No para de respirar; el bebé chilla, necesito que alguien se lo lleve. Annelie está pálida, el sudor le chorrea por la frente, alguien me quita a la niña sin nombre y se la lleva. ¿Tal vez el santo padre? Ahora Annelie me necesita.

—¿Ves? Uno ya está fuera. ¡Un empujoncito más y se terminó!

El padre André no se corta y mira justo ahí —a mi mujer— y dice: «¡Está mal colocado!».

—¡¿Qué quieres decir con eso?!

—El otro está con las piernas por delante. No lo podremos sacar.

—¡Podremos! ¡Saldrá solo!

Annelie llora, el pecho se le agita con fuerza, el corazón late como si estuviera remolcando un vagón cargado de mercancía, como si hubiera subido caminando a la milésima planta de una torre. El segundo bebé no termina de salir, alguien se pone a ayudar. Annelie, con la mirada perdida, dice: «Yan, Yan, Yan, quédate conmigo un rato, tengo miedo, Yan…».

Le vuelvo a coger las manos temblorosas, crispadas, y le cuento mi sueño: que paseábamos por Barcelona, ese circo demoníaco, vivo y aromático, que nos quedábamos mirando el horizonte vacío, que zampábamos gambas fritas; que el cielo sobre nuestras cabezas no tenía fondo y el mar estaba lleno de lanchas de pescadores, y bajo nuestros pies hervían de gente las Ramblas, aún despiertas, con sus malabaristas, bailarinas, parrillas asando chuminadas de todo tipo, con sus procesiones carnavalescas chinas, hindúes y su curry mezclado con los sueños de regresar a la tierra donde se encuentra el templo sagrado; viviremos allí, con ellos, en esa ciudad, nos bañaremos en el mar y bailaremos en las calles, y tomaremos el sol en los tejados de las casas ajenas, ¿por qué demonios tenemos que comportarnos, si todavía no tenemos ni treinta años?

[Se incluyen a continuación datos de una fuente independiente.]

(** The persisted floor only protects a flush that can read it.  When the
    surviving segments and the process hint both stop short of the persisted
    high watermark, a flush that reads the floor assigns exactly that offset,
    while one whose read fails assigns an offset below it: an offset that was
    already acknowledged is assigned again instead of the flush being refused. *)
Theorem failed_floor_read_reuses_offsets (ix : PrefixIndex) (s : Substream) (t : Topition)
    (cached : option Z) (high : Z) (e : error) :
  default 0 (substream_tail ix s (Topition.partition t)) < high -> default 0 cached < high ->
  0 < high ->
  leaseless_base ix s t cached (Ok high) = high /\ leaseless_base ix s t cached (Err e) < high.
Proof. unfold leaseless_base. lia. Qed.

Lemma failed_floor_read_reuses_offsets_witness :
  let t := Topition.mk (ascii_bytes "a") 0 in
  leaseless_base sample_overlap (Name (ascii_bytes "a")) t None (Ok 40) = 40 /\
  leaseless_base sample_overlap (Name (ascii_bytes "a")) t None (Err Transport) < 40.
Proof.
  apply (failed_floor_read_reuses_offsets sample_overlap (Name (ascii_bytes "a"))
    (Topition.mk (ascii_bytes "a") 0) None 40 Transport); by vm_compute.
Defined.

(** Writers that race to seed a prefix agree on one era, and it outranks the
    past: whoever creates [era.json] picks an epoch above the lease's and above
    every folded segment's, and a writer that finds the object, or loses the
    create, adopts the stored value instead of its own. *)
Theorem era_outranks_folded (lease stored : Z) (ix : PrefixIndex) (seq : Z) (c : CachedSegment) :
  Index.segments ix !! seq = Some c ->
  (exists era, seed_era_epoch None (Err NotFound) (Ok lease) PutOk (Ok stored) ix = Ok era /\
     lease < era /\ writer_epoch (footer c) < era) /\
  seed_era_epoch None (Err NotFound) (Ok lease) AlreadyExists (Ok stored) ix = Ok stored /\
  (forall create, seed_era_epoch None (Ok stored) (Ok lease) create (Ok stored) ix = Ok stored).
Proof.
  intros Hc. split; [|done]. eexists. split; [reflexivity|].
  assert (writer_epoch (footer c) <= max_footer_epoch ix); [|lia].
  unfold max_footer_epoch. set (l := map _ _).
  assert (Hin : writer_epoch (footer c) ∈ l).
  { apply list_elem_of_fmap. exists (seq, c). split; [done|]. by apply elem_of_map_to_list. }
  destruct (max_key l) as [m|] eqn:Em.
  - apply max_key_spec in Em as [_ Hall]. rewrite Forall_forall in Hall. by apply Hall.
  - destruct l; [by apply not_elem_of_nil in Hin|done].
Qed.

Lemma era_outranks_folded_witness :
  exists era, seed_era_epoch None (Err NotFound) (Ok 3) PutOk (Ok 9) sample_overlap = Ok era /\ 6 < era.
Proof.
  destruct (era_outranks_folded 3 9 sample_overlap 2
    (stored (mkCached (mkFooter 6 8 [sample_entry 4 8]) 0)) ltac:(by vm_compute))
    as [(era & He & _ & Hlt) _].
  by exists era.
Defined.
(* ===== verification/Replay.v ===== *)
(** * Replay: the log remembers what the flush admitted

    The dedup state a flush keeps in memory while it assigns offsets (the
    working [ProducerTail]s of [flush_prefix_coalesced_leaseless]) against the
    state any replica rebuilds from the written footer with
    [producer_tail_folded] over the fenced view. *)

From S2P Require Export Flush.

(** ** The segment a flush adds comes last in the view *)

Lemma sorted_keys_perm {V} (m : gmap Z V) : sorted_keys m ≡ₚ (map_to_list m).*1.
Proof. apply merge_sort_Permutation. Qed.

Lemma sorted_keys_sorted {V} (m : gmap Z V) : StronglySorted Z.le (sorted_keys m).
Proof. apply StronglySorted_merge_sort; apply _. Qed.

Lemma sorted_keys_insert_max {V} (m : gmap Z V) c x :
  (forall k, k ∈ dom m -> k < c) -> sorted_keys (<[c := x]> m) = sorted_keys m ++ [c].
Proof.
  intros Hlt. assert (Hnone : m !! c = None).
  { destruct (m !! c) eqn:E; [|done]. assert (c < c) by (apply Hlt; by eapply elem_of_dom_2). lia. }
  apply (StronglySorted_unique Z.le).
  - apply sorted_keys_sorted.
  - assert (Hall : Forall (fun k => k <= c) (sorted_keys m)).
    { rewrite sorted_keys_perm. apply Forall_forall. intros k Hk.
      apply list_elem_of_fmap in Hk as ([k' v] & -> & Hk). apply elem_of_map_to_list in Hk.
      assert (k' < c) by (apply Hlt; by eapply elem_of_dom_2). cbn. lia. }
    pose proof (sorted_keys_sorted m) as Hs. induction Hs as [|k l Hl IH Hk]; cbn;
      [repeat constructor|].
    apply Forall_cons in Hall as [Hk' Hall]. constructor; [by apply IH|].
    apply Forall_app. split; [done|by apply Forall_singleton].
  - rewrite !sorted_keys_perm, map_to_list_insert by done. cbn. by rewrite Permutation_app_comm.
Qed.

Lemma flat_map_ext_in {A B} (f g : A -> list B) l :
  (forall x, In x l -> f x = g x) -> flat_map f l = flat_map g l.
Proof. induction l as [|x l IH]; intros H; cbn; [done|]. rewrite H, IH; cbn in *; auto. Qed.

(** Looking a sub-stream up after a segment was folded above every known one. *)
Lemma substream_entries_insert ix now c f modified s p :
  index_ok ix -> (forall k, k ∈ dom (Index.segments ix) -> k < c) ->
  substream_entries (index_insert ix now c f modified) s p =
  substream_entries ix s p ++
  map (fun e => (c, writer_epoch f, e))
    (filter (fun e => (Entry.partition e =? p) && Entry.is_ e s = true) (map resident (entries f))).
Proof.
  intros Hok Hlt. rewrite !index_ok_walk; [|done|].
  2: { by eapply index_step_ok; [|apply step_insert]. }
  unfold walk, index_insert. cbn [Index.segments]. rewrite insert_segment_segments.
  rewrite sorted_keys_insert_max by done. rewrite flat_map_app. cbn [flat_map].
  rewrite lookup_insert_eq, app_nil_r. f_equal. apply flat_map_ext_in. intros k Hk.
  rewrite lookup_insert_ne; [done|]. intros ->.
  apply list_elem_of_In in Hk. rewrite sorted_keys_perm in Hk.
  apply list_elem_of_fmap in Hk as ([k' v] & -> & Hk). apply elem_of_map_to_list in Hk.
  assert (k' < k') by (apply Hlt; by eapply elem_of_dom_2). lia.
Qed.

Hablo, susurro, río, lloro, le acaricio las manos, la frente, el vientre… y ni siquiera me doy cuenta de que me deja de escuchar, de oír, de que se queda inmóvil. El primero en notarlo es el santo padre; me aparta de un empujón, me desplomo de bruces sobre el suelo, me levanto para pelear, y me grita: «¡No respira! ¡Cretino! ¿En qué has estado pensando?». Le escucho el corazón: silencio. En la barriga tampoco se oye nada.

—Pero ¡¿cómo?! ¡No puede ser! ¡¿Por qué?!

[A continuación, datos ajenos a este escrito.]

Lemma live_retention_spec sh topics p :
  (live_retention sh topics).1 !! p = longest sh topics p /\
  (p ∈ (live_retention sh topics).2 <-> exempted topics p = true).
Proof.
  unfold live_retention, longest, exempted. induction topics as [|t topics IH] using rev_ind.
  { cbn. set_solver. }
  rewrite fold_left_app, List.filter_app, map_app, existsb_app. cbn [fold_left List.filter existsb].
  destruct (fold_left _ _ _) as [live exempt]. cbn [fst snd] in *. destruct IH as [IH1 IH2].
  rewrite orb_false_r, orb_true_iff, andb_true_iff, bool_decide_eq_true, <- IH2.
  unfold fold_topic, occupies. destruct (compact_only t) eqn:Ec; cbn [fst snd negb andb].
  - rewrite app_nil_r. split; [done|]. unfold routed_prefix. set_solver.
  - split; [|naive_solver]. rewrite lookup_iter_retention, IH1.
    destruct (Z.ltb_spec 0 (TopicConfig.num_partitions t)); cbn [andb].
    + case_bool_decide as Hp.
      * rewrite decide_True by (split; [done|lia]). cbn [map]. rewrite max_key_snoc. by rewrite Hp, IH1.
      * rewrite decide_False by naive_solver. by rewrite app_nil_r.
    + rewrite decide_False by lia. by rewrite app_nil_r.
Qed.

Lemma prefix_retention_spec sh topics retired p :
  prefix_retention sh topics retired !! p =
  match longest sh topics p with
  | Some r => Some r
  | None => if exempted topics p then None else retired !! p
  end.
Proof.
  unfold prefix_retention. pose proof (live_retention_spec sh topics p) as [H1 H2].
  destruct (live_retention sh topics) as [live exempt]. cbn [fst snd] in *.
  rewrite lookup_union, H1. destruct (longest sh topics p) as [r|]; [by rewrite union_Some_l|].
  rewrite (left_id_L None (∪)), map_lookup_filter. destruct (exempted topics p) eqn:E.
  - destruct (retired !! p); [|done]. cbn. rewrite option_guard_False; [done|]. cbn. naive_solver.
  - destruct (retired !! p); [|done]. cbn. rewrite option_guard_True; [done|]. cbn.
    intros ?%H2. congruence.
Qed.

(** ** Properties *)

(** C34 A prefix is expired by the longest retention among the topics that share
    its segments, never a shorter one: the threshold is [now] less the greatest
    effective [retention.ms] of the topics routed there, so no topic's records
    are due before its own setting says; where no time-expired topic is left,
    the marker of the deleted ones answers, unless a compact-only topic has the
    prefix as its name; and a prefix outside this tick's claim has none. *)
Theorem thresholds_exact (sh : Shape) (topics : list CreatableTopic) (retired : gmap bytes Z)
    (now_ms : Z) (owned : option (gset bytes)) (prefix : bytes) :
  segment_retention_thresholds sh topics retired now_ms owned !! prefix =
  (if match owned with None => true | Some o => bool_decide (prefix ∈ o) end then
     (fun retention => sat_i64 (now_ms - retention)) <$>
       match longest sh topics prefix with
       | Some r => Some r
       | None => if exempted topics prefix then None else retired !! prefix
       end
   else None) /\
  (forall t threshold,
     t ∈ topics -> occupies sh prefix t = true ->
     segment_retention_thresholds sh topics retired now_ms owned !! prefix = Some threshold ->
     threshold <= sat_i64 (now_ms - effective_retention_ms t)).
Proof.
  assert (H : segment_retention_thresholds sh topics retired now_ms owned !! prefix =
    (if match owned with None => true | Some o => bool_decide (prefix ∈ o) end then
       (fun retention => sat_i64 (now_ms - retention)) <$> prefix_retention sh topics retired !! prefix
     else None)).
  { unfold segment_retention_thresholds. rewrite lookup_fmap, map_lookup_filter.
    destruct (prefix_retention sh topics retired !! prefix) as [r|]; cbn; [|by case_match].
    case_guard as Hg; cbn in Hg; [by rewrite Hg|]. by apply not_true_is_false in Hg as ->. }
  rewrite prefix_retention_spec in H. split; [exact H|]. intros t threshold Ht Hocc. rewrite H.
  assert (Hin : effective_retention_ms t ∈ map effective_retention_ms (List.filter (occupies sh prefix) topics)).
  { apply list_elem_of_fmap. exists t. split; [done|]. apply list_elem_of_In, List.filter_In.
    by rewrite <- list_elem_of_In. }
  destruct (longest sh topics prefix) as [r|] eqn:El.
  - apply max_key_spec in El as [_ Hall]. rewrite Forall_forall in Hall. specialize (Hall _ Hin).
    case_match; [|done]. intros [= <-]. unfold sat_i64. lia.
  - unfold longest in El. destruct (map _ _); [by apply not_elem_of_nil in Hin|done].
Qed.

(** ** A compacted topic can share its prefix *)

Definition three_dots : Shape := mkShape 3 (ascii_bytes ".").

(** A compact-only topic named as another topic's connector prefix. *)
Definition state_store : CreatableTopic :=
  TopicConfig.mk (ascii_bytes "org.env.conn") 1
    (Some [(ascii_bytes "cleanup.policy", Some (ascii_bytes "compact"))]).
Definition changelog : CreatableTopic :=
  TopicConfig.mk (ascii_bytes "org.env.conn.orders") 1
    (Some [(ascii_bytes "retention.ms", Some (ascii_bytes "60000"))]).

(** A compacted topic's prefix is not its own when its name is another
    topic's connector prefix: both route to one prefix, and that prefix is
    expired by the other's retention although a compact-only topic's records
    are to be kept for ever. *)
Theorem compacted_prefix_shared :
  compact_only state_store = true /\
  routed_prefix three_dots (TopicConfig.name state_store) (is_compacted state_store) =
  routed_prefix three_dots (TopicConfig.name changelog) (is_compacted changelog) /\
  segment_retention_thresholds three_dots [state_store; changelog] ∅ 1000000 None
    !! TopicConfig.name state_store = Some 940000.
Proof. split_and!; by vm_compute. Qed.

—¡El corazón! ¡Se le ha parado el corazón! ¡Hay que hacer algo con el bebé! ¡Un cuchillo! ¡Traedme un cuchillo!

—¡No! ¡No! ¡No dejaré que la cortes! ¡Está viva! ¡Escucha mejor! ¡Sigue latiendo! ¡Flojo, pero late!

Una de las parteras trae un espejo y lo pone delante de los labios azules de Annelie; pero no hay niebla, no hay rocío, no hay vida.

—¡Quita! ¡Quita, zorra! —Sujeto el espejo con mi propia mano; nada.

El padre André le quiere cortar el vientre, pero no sabe cómo. Yo tampoco lo sé. Nos da miedo hacerle daño al bebé, que está quieto, ha dejado de moverse, mientras nosotros nos pegábamos voces.

Después, cuando ya me doy la vuelta, lo logran sacar. Es un niño. Está muerto.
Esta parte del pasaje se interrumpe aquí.